Paris:

A woman wearing an Islamic veil covering her face was told to leave a Paris opera house. officials said on Monday. The woman, described as “a tourist from a Gulf state”, was ordered out after members of the cast refused to perform if she remained in the audience. She was sitting in the front row during a performance of La Traviata, featuring the soprano Diana Damrau, at the Opera Bastille. France banned the wearing in public of the full-face veil, or niqab, in 2011. The ban was upheld by the European Court of Human Rights earlier this year. Jean-Philippe Thiellay, the house’s deputy director, said the singers told him during the second act that they would continue only if the woman, who was with a male companion, left.

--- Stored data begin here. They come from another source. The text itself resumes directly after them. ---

(* ===== verification/Http.v ===== *)
(** * Requests as [http.server] hands them over

    What the two services' handlers read of one request. The target is a type of
    its own: the daemon splits it, the vision service compares it whole. *)
From S2P Require Import Prelude PyString Errors Json.

(** [text[:n]] *)
Definition clip (n : nat) (s : string) : string := String.substring 0 n s.

(** The headers in order, and the bytes the client sends after them. *)
Record Request (T : Type) := mkHttpRequest {
  method : string;
  target : T;
  request_headers : list (string * string);
  rfile : string;
}.
Arguments mkHttpRequest {T}.
Arguments method {T}.
Arguments target {T}.
Arguments request_headers {T}.
Arguments rfile {T}.

(** [self.headers.get(name)]: the first header of that name, whatever its case. *)
Definition headers_get (name : string) {T} (r : Request T) : option string :=
  match list_find (fun h => str_lower h.1 = str_lower name) (request_headers r) with
  | Some (_, (_, v)) => Some v
  | None => None
  end.

(** [{name.lower(): value ...}]: the last header of a name wins. *)
Definition lower_headers {T} (r : Request T) : gmap string string :=
  dict_of ((fun h => (str_lower h.1, h.2)) <$> request_headers r).

(** [self.rfile.read(n)]: up to the end of the input when [n] is negative. *)
Definition rfile_read (n : Z) (input : string) : string :=
  if n <? 0 then input else clip (Z.to_nat n) input.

During the interval, an attendant told her she could stay if she removed her veil. “He told her that in France there is a ban of this nature,” Thiellay said. “He asked her either to uncover her face or leave the room. The man asked the woman to get up, they left. There was a misunderstanding of the law and the lady either had to respect it or leave.” Thiellay said the opera house was now inquiring how the woman was allowed in earlier this month. “She entered without anyone noticing,” he said. “This has never happened before.” He said he believed that the woman was unaware of the ban and did not appear to have deliberately disregarded the law. After news of the incident emerged yesterday, the French government said it would review its guidelines to help theatres, museums and other public institutions enforce the ban.

A spokesman for the ministry of culture said it would update its instructions to the staff of public buildings to make clear that anyone whose face was covered should be refused entry and given an explanation that the full-face veil is banned in France. The law stipulates that officials can bar women wearing veils from entering public buildings but cannot compel them to uncover their faces once inside. They can ask them to leave if they refuse to remove their veils but only the police can force women to remove them.

Women wearing a face veil in public may be fined as much as €150 (Dh703) and compelled to attend citizenship classes. Anyone forcing others to cover their faces may be fined up to €30,000, or double that amount if the woman is under 18. Most women who have breached the ban have simply been warned. Few have been prosecuted. Last year, a veiled woman stopped by police for an identity check was arrested after her husband allegedly attacked an officer. The ban has led to misunderstandings over whether it also applies to headscarves, which have been banned in state schools along with other “religious symbols” since 2004. However, headscarves are not banned in universities. The head of the Sorbonne university was forced to apologise to a female Muslim student last month after a lecturer asked her to leave his class because she refused to remove her headscarf.